-- What you are asked to do --
Your answer must hold only the lines below from the line containing "MultiXactLog.v" through the line containing "LockOwnViews.v", each reproduced exactly.

*** Material supplied ***

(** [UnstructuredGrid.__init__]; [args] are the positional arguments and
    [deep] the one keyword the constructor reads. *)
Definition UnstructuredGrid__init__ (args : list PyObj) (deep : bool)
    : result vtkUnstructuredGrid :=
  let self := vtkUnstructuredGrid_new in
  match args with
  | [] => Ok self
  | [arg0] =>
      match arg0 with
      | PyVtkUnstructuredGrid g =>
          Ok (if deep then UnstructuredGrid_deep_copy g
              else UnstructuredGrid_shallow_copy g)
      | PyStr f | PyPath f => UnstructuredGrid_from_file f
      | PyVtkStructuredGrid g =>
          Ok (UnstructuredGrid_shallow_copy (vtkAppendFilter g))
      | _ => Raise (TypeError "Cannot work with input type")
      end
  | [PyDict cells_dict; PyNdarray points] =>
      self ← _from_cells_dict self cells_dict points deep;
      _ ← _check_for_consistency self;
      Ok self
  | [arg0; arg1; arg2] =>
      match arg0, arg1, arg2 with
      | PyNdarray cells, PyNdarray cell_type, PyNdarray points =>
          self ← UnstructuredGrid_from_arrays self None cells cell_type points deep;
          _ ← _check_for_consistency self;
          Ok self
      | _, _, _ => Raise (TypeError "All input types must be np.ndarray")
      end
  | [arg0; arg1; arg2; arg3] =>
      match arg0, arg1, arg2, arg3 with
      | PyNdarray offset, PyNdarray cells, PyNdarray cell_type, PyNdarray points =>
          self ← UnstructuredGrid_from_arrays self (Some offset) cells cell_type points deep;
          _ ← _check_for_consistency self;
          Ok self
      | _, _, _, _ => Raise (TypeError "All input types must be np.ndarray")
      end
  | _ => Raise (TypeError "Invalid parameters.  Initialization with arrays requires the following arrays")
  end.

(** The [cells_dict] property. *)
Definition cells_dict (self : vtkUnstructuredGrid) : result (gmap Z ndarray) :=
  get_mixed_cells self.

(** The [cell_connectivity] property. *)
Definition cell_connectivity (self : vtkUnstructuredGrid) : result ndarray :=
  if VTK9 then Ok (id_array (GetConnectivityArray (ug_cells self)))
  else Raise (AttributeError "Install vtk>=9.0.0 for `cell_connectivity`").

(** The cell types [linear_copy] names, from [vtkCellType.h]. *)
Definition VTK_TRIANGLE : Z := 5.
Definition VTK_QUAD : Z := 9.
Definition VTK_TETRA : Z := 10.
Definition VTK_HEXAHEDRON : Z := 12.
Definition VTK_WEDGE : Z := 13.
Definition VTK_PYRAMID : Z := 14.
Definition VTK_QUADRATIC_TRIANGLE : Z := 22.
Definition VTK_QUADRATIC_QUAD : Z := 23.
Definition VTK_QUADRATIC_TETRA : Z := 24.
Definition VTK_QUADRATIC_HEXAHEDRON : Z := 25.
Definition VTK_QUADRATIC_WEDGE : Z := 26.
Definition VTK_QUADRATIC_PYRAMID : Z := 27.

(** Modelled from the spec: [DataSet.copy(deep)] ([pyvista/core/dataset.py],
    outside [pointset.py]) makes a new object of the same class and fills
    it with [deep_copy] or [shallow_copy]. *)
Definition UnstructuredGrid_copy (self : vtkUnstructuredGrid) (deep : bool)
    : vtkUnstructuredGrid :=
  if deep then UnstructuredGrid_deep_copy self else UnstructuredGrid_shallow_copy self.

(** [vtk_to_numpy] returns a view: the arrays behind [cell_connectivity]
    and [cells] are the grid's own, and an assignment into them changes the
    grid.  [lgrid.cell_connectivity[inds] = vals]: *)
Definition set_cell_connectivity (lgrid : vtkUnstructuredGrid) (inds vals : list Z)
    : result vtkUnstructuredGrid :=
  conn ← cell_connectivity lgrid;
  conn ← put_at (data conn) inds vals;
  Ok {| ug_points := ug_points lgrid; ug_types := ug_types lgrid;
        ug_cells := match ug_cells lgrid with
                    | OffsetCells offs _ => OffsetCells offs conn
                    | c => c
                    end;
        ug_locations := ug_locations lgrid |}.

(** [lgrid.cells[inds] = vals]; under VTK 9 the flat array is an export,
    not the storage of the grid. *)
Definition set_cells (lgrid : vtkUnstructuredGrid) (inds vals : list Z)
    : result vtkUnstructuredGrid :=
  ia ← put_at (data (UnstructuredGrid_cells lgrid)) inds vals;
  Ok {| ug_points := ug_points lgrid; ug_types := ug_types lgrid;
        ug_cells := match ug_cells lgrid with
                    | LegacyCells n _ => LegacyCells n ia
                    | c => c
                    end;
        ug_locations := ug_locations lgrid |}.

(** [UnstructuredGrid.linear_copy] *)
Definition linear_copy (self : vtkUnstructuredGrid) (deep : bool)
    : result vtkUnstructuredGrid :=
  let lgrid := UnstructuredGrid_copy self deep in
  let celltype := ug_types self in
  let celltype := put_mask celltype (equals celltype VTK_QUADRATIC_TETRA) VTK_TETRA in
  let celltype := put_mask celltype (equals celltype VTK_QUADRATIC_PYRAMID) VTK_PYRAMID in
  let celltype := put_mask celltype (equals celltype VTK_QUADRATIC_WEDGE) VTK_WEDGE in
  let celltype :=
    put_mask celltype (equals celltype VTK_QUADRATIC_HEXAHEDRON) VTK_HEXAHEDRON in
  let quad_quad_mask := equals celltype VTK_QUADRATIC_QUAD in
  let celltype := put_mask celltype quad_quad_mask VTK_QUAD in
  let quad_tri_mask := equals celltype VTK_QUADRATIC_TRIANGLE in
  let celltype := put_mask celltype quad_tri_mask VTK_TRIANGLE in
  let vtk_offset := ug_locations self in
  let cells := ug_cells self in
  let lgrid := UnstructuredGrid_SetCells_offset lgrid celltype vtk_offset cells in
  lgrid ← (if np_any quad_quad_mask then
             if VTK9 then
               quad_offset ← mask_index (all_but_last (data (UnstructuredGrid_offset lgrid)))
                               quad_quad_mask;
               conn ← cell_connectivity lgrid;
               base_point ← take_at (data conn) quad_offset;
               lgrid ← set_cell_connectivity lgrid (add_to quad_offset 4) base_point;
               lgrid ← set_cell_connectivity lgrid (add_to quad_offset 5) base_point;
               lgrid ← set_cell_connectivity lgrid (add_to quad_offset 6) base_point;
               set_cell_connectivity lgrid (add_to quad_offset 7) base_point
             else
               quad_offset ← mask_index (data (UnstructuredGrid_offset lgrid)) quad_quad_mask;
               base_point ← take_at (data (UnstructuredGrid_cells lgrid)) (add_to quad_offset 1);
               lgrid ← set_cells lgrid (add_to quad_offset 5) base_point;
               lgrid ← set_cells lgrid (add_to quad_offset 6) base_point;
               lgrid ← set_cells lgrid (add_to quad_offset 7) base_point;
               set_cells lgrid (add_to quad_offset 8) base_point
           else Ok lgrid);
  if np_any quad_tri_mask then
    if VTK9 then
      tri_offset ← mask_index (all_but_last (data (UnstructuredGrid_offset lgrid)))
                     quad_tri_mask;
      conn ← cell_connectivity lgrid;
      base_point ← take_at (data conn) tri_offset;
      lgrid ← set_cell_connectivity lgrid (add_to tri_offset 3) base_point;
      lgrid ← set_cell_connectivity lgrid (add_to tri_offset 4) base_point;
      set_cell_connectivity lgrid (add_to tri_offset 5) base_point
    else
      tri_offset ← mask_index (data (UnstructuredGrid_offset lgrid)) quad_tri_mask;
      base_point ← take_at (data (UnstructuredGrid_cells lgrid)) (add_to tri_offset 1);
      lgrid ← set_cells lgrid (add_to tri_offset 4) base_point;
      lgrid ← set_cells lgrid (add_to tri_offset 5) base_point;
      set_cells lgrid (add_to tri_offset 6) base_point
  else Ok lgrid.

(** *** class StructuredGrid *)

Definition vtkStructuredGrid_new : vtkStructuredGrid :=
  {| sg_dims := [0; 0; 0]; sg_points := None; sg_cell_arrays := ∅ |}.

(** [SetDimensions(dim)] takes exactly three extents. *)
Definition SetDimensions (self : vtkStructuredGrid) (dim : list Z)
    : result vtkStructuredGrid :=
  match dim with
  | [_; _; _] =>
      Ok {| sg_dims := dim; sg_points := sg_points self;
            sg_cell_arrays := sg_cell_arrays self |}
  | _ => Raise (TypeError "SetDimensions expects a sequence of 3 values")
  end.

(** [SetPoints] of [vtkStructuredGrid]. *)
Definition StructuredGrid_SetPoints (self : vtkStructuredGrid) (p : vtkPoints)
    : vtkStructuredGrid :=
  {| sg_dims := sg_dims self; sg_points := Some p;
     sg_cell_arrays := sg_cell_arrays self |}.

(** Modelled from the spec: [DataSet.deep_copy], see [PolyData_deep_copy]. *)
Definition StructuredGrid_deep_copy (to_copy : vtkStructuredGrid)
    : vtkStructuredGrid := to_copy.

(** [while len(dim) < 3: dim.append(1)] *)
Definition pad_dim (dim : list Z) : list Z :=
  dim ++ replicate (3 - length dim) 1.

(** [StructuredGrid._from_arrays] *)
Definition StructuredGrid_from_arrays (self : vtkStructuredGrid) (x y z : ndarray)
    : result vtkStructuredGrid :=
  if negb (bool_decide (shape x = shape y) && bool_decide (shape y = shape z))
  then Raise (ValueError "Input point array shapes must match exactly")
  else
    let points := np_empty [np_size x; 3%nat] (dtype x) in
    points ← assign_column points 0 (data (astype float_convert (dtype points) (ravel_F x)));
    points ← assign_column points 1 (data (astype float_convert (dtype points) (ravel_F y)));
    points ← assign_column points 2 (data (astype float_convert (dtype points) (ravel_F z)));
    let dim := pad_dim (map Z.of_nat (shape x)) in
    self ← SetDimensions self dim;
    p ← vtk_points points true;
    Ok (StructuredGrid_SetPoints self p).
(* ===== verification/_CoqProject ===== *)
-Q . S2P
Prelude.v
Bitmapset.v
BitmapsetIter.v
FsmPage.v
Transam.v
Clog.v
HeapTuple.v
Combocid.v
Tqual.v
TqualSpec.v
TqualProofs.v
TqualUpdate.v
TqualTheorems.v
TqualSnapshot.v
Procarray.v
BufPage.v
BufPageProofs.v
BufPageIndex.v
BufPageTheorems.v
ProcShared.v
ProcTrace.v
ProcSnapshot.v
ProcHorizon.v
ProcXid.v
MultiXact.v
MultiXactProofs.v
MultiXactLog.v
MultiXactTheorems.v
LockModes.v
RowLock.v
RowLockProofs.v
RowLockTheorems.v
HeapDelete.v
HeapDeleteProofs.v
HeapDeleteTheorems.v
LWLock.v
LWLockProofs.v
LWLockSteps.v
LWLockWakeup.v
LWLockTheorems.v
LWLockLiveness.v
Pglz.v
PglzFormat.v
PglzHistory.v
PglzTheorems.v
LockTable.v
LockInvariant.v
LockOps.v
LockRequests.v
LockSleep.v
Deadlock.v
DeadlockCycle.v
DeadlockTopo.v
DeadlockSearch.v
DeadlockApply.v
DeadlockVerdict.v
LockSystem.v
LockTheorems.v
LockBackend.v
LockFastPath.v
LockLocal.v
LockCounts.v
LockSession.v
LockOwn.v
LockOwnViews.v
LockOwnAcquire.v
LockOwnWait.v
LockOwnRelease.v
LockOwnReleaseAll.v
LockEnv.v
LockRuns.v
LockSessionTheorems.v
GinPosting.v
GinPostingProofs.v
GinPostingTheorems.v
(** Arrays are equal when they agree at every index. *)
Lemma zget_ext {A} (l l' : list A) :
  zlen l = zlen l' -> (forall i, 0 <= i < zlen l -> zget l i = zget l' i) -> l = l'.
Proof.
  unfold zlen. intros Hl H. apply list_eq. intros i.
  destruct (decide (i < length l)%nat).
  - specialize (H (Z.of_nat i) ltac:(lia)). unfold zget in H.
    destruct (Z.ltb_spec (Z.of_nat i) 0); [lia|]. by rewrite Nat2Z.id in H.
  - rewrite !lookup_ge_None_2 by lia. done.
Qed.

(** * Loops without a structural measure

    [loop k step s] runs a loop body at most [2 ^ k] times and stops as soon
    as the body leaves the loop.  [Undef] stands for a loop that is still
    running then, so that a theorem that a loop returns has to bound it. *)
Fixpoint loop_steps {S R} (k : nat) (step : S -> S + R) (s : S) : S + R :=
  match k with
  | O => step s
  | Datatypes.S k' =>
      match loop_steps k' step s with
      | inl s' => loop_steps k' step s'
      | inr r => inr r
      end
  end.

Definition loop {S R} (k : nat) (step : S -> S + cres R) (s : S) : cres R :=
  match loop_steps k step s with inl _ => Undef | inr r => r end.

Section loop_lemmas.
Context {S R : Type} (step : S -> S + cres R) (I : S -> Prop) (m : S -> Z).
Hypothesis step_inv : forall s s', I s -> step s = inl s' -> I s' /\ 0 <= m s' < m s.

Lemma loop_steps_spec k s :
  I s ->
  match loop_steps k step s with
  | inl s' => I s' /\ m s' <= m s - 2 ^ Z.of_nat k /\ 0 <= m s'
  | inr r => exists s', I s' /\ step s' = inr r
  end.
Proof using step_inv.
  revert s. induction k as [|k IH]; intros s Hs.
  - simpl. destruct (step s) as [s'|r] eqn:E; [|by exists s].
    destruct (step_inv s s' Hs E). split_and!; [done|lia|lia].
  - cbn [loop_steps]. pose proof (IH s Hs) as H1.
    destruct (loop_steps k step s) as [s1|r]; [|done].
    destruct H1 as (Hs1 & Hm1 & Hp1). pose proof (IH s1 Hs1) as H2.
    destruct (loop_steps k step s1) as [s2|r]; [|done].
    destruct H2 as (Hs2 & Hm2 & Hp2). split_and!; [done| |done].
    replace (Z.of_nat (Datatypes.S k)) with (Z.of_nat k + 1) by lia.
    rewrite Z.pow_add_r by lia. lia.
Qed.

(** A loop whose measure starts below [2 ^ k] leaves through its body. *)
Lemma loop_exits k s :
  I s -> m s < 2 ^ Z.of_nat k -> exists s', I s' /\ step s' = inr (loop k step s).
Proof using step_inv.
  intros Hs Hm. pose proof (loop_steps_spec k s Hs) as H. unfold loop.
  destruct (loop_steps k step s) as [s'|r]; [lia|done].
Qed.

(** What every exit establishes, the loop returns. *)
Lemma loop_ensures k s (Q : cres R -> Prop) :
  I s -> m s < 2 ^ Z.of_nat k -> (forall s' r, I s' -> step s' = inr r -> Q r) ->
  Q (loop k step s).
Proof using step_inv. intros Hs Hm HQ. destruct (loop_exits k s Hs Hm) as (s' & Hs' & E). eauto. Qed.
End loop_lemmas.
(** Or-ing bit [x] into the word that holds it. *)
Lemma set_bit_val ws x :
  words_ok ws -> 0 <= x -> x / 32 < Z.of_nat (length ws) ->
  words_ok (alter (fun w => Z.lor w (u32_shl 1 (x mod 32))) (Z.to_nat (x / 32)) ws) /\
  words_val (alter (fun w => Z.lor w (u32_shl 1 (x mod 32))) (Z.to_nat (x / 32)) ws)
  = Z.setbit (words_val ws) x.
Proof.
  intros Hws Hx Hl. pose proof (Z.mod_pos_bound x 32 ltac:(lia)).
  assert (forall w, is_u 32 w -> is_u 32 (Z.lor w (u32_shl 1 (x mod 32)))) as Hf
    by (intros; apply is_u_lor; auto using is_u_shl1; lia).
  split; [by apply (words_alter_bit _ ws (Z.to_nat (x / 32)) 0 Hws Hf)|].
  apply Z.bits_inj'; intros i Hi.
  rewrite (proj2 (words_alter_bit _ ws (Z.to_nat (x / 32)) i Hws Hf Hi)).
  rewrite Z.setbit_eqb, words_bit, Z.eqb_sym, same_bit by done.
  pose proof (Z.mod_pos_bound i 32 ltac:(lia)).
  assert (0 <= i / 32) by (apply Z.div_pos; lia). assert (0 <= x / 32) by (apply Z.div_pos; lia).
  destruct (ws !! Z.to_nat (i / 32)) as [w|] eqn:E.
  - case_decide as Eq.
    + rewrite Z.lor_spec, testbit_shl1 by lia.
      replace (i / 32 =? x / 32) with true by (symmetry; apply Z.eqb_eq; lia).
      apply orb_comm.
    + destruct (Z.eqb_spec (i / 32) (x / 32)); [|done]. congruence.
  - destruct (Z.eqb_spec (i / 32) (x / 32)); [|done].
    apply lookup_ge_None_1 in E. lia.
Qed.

*** End of Material supplied ***

-- Task output --
MultiXactLog.v
MultiXactTheorems.v
LockModes.v
RowLock.v
RowLockProofs.v
RowLockTheorems.v
HeapDelete.v
HeapDeleteProofs.v
HeapDeleteTheorems.v
LWLock.v
LWLockProofs.v
LWLockSteps.v
LWLockWakeup.v
LWLockTheorems.v
LWLockLiveness.v
Pglz.v
PglzFormat.v
PglzHistory.v
PglzTheorems.v
LockTable.v
LockInvariant.v
LockOps.v
LockRequests.v
LockSleep.v
Deadlock.v
DeadlockCycle.v
DeadlockTopo.v
DeadlockSearch.v
DeadlockApply.v
DeadlockVerdict.v
LockSystem.v
LockTheorems.v
LockBackend.v
LockFastPath.v
LockLocal.v
LockCounts.v
LockSession.v
LockOwn.v
LockOwnViews.v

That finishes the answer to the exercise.